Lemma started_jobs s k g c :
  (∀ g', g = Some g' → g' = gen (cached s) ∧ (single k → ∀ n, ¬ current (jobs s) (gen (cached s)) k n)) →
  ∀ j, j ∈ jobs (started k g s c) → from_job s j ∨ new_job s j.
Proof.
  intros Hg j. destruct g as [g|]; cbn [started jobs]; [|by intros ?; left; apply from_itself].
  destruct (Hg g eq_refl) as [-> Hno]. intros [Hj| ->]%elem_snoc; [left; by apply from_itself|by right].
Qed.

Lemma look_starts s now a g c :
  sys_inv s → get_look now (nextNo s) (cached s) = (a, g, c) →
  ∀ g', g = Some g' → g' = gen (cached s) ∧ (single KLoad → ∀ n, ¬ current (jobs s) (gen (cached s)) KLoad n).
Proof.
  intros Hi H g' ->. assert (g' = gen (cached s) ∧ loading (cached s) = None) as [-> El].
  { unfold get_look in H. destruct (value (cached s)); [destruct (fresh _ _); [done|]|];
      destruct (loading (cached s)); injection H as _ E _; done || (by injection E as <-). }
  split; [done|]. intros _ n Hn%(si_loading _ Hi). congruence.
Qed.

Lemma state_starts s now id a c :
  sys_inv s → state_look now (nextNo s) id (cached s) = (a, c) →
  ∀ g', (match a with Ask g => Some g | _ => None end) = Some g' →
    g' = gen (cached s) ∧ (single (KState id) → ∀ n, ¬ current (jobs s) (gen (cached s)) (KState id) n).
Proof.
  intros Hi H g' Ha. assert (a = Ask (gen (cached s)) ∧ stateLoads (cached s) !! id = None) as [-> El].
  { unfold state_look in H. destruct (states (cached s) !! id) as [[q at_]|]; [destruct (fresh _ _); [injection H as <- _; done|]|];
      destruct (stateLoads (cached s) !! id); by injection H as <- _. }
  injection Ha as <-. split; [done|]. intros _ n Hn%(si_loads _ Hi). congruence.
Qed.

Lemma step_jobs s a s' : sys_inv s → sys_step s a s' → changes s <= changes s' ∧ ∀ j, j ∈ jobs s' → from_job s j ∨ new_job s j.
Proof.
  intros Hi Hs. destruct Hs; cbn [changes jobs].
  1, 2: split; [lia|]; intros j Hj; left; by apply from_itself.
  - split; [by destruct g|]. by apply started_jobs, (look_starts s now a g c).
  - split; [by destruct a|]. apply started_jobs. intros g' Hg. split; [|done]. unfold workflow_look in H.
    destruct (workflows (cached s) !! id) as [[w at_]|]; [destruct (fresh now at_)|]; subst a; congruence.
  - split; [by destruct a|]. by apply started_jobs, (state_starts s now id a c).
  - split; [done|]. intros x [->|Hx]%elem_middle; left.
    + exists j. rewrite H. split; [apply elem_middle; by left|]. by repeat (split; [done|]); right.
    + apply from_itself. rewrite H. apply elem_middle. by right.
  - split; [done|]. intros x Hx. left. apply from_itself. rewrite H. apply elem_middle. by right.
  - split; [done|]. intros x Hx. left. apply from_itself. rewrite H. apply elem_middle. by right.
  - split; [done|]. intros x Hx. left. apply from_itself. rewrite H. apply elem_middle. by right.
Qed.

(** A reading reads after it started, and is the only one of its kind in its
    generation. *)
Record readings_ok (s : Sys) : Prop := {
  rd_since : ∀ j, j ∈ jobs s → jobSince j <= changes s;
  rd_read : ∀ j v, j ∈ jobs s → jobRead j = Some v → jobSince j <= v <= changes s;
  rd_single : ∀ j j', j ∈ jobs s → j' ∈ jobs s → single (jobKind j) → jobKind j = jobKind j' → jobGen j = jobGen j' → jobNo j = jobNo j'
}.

......

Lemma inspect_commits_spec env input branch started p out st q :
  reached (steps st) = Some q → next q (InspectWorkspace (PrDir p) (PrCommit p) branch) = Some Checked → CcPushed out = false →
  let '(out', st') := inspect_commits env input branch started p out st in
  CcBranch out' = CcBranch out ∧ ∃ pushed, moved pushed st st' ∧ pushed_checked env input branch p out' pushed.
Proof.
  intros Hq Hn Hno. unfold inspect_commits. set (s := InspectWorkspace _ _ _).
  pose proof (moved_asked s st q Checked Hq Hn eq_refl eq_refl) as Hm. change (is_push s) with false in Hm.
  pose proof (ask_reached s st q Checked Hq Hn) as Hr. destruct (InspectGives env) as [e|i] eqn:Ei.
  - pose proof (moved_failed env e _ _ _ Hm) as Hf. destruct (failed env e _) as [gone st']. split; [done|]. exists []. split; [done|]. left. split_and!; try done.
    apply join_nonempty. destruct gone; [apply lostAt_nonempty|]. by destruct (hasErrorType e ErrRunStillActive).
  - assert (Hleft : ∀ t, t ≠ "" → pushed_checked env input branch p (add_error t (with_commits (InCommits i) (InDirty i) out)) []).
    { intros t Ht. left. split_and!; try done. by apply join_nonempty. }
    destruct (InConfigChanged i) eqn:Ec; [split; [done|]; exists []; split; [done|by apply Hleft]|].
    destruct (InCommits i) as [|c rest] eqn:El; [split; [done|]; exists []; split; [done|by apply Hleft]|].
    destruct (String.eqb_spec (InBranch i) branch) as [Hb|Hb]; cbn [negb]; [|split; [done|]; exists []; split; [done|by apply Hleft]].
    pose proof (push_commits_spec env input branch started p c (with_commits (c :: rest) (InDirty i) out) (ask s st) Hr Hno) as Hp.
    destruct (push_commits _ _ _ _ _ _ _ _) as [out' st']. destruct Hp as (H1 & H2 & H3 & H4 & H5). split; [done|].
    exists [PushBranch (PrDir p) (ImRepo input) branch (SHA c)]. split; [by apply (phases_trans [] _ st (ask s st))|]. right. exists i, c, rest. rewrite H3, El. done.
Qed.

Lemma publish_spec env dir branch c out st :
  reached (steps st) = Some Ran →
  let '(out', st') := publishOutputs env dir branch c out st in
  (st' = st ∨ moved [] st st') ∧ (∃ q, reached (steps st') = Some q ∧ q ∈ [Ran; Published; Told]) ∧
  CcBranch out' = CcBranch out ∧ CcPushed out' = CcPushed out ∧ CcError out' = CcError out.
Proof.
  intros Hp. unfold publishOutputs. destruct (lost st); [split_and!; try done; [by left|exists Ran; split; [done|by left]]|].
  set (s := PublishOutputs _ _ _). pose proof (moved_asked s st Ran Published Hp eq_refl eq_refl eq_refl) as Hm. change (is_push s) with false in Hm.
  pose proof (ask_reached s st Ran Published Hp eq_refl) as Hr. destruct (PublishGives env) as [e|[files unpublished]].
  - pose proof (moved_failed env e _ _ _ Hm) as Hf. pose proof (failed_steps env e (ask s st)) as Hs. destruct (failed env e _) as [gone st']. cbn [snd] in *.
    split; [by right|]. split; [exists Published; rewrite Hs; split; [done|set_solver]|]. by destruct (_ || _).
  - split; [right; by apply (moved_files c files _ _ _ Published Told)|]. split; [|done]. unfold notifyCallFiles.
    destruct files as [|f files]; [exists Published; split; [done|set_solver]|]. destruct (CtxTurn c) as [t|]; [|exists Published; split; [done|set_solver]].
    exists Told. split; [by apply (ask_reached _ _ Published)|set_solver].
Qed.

......

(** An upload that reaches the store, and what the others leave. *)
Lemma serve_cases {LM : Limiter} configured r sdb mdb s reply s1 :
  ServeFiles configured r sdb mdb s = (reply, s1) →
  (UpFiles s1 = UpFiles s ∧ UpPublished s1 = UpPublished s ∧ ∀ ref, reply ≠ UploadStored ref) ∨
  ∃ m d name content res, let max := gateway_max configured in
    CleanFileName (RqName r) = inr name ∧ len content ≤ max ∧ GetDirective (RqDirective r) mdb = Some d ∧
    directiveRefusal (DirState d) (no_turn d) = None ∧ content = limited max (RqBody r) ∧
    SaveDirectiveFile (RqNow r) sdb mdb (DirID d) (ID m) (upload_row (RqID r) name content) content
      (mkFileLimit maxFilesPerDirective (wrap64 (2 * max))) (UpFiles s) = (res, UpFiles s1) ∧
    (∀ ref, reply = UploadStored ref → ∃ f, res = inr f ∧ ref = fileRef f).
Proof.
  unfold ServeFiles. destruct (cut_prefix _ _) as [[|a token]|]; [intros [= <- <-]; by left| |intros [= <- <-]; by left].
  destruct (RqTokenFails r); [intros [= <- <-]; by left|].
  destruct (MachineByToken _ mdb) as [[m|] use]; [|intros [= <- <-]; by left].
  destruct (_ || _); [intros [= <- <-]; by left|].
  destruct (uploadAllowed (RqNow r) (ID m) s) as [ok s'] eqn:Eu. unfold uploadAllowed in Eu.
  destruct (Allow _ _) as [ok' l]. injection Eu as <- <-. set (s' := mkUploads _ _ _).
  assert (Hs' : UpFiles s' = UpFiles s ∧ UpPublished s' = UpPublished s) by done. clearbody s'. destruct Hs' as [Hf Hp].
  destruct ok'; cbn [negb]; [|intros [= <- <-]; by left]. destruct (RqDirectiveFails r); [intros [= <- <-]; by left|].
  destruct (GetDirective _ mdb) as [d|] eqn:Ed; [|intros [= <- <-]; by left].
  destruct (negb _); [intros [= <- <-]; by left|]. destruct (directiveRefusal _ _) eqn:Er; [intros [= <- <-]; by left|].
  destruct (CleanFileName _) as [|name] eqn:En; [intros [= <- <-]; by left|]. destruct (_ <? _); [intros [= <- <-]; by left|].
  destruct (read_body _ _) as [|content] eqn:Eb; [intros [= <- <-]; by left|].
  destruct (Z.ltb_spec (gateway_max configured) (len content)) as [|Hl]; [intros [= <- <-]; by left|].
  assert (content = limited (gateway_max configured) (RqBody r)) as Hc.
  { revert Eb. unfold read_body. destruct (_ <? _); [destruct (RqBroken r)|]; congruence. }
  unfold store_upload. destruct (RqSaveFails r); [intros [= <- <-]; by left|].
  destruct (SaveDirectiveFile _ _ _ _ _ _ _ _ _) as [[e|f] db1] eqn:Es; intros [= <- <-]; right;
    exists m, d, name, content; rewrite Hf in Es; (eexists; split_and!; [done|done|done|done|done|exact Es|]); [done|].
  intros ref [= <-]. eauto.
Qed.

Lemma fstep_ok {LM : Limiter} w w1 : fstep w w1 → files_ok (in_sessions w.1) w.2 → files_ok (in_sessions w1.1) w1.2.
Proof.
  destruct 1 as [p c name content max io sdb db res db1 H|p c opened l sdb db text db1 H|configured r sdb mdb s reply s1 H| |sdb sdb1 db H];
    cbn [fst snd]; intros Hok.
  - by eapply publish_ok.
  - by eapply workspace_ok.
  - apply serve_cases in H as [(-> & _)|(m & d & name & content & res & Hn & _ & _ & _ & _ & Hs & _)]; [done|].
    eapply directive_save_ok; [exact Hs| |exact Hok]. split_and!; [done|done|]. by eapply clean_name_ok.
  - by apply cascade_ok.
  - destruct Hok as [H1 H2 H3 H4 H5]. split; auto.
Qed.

......

▸ Work order
Look above for the line with "destruct (uploadAllowed (RqNow" and the line with "destruct (SaveDirectiveFile _". Retype those two lines and every line between them exactly, adding nothing.

▸ Response area
  destruct (uploadAllowed (RqNow r) (ID m) s) as [ok s'] eqn:Eu. unfold uploadAllowed in Eu.
  destruct (Allow _ _) as [ok' l]. injection Eu as <- <-. set (s' := mkUploads _ _ _).
  assert (Hs' : UpFiles s' = UpFiles s ∧ UpPublished s' = UpPublished s) by done. clearbody s'. destruct Hs' as [Hf Hp].
  destruct ok'; cbn [negb]; [|intros [= <- <-]; by left]. destruct (RqDirectiveFails r); [intros [= <- <-]; by left|].
  destruct (GetDirective _ mdb) as [d|] eqn:Ed; [|intros [= <- <-]; by left].
  destruct (negb _); [intros [= <- <-]; by left|]. destruct (directiveRefusal _ _) eqn:Er; [intros [= <- <-]; by left|].
  destruct (CleanFileName _) as [|name] eqn:En; [intros [= <- <-]; by left|]. destruct (_ <? _); [intros [= <- <-]; by left|].
  destruct (read_body _ _) as [|content] eqn:Eb; [intros [= <- <-]; by left|].
  destruct (Z.ltb_spec (gateway_max configured) (len content)) as [|Hl]; [intros [= <- <-]; by left|].
  assert (content = limited (gateway_max configured) (RqBody r)) as Hc.
  { revert Eb. unfold read_body. destruct (_ <? _); [destruct (RqBroken r)|]; congruence. }
  unfold store_upload. destruct (RqSaveFails r); [intros [= <- <-]; by left|].
  destruct (SaveDirectiveFile _ _ _ _ _ _ _ _ _) as [[e|f] db1] eqn:Es; intros [= <- <-]; right;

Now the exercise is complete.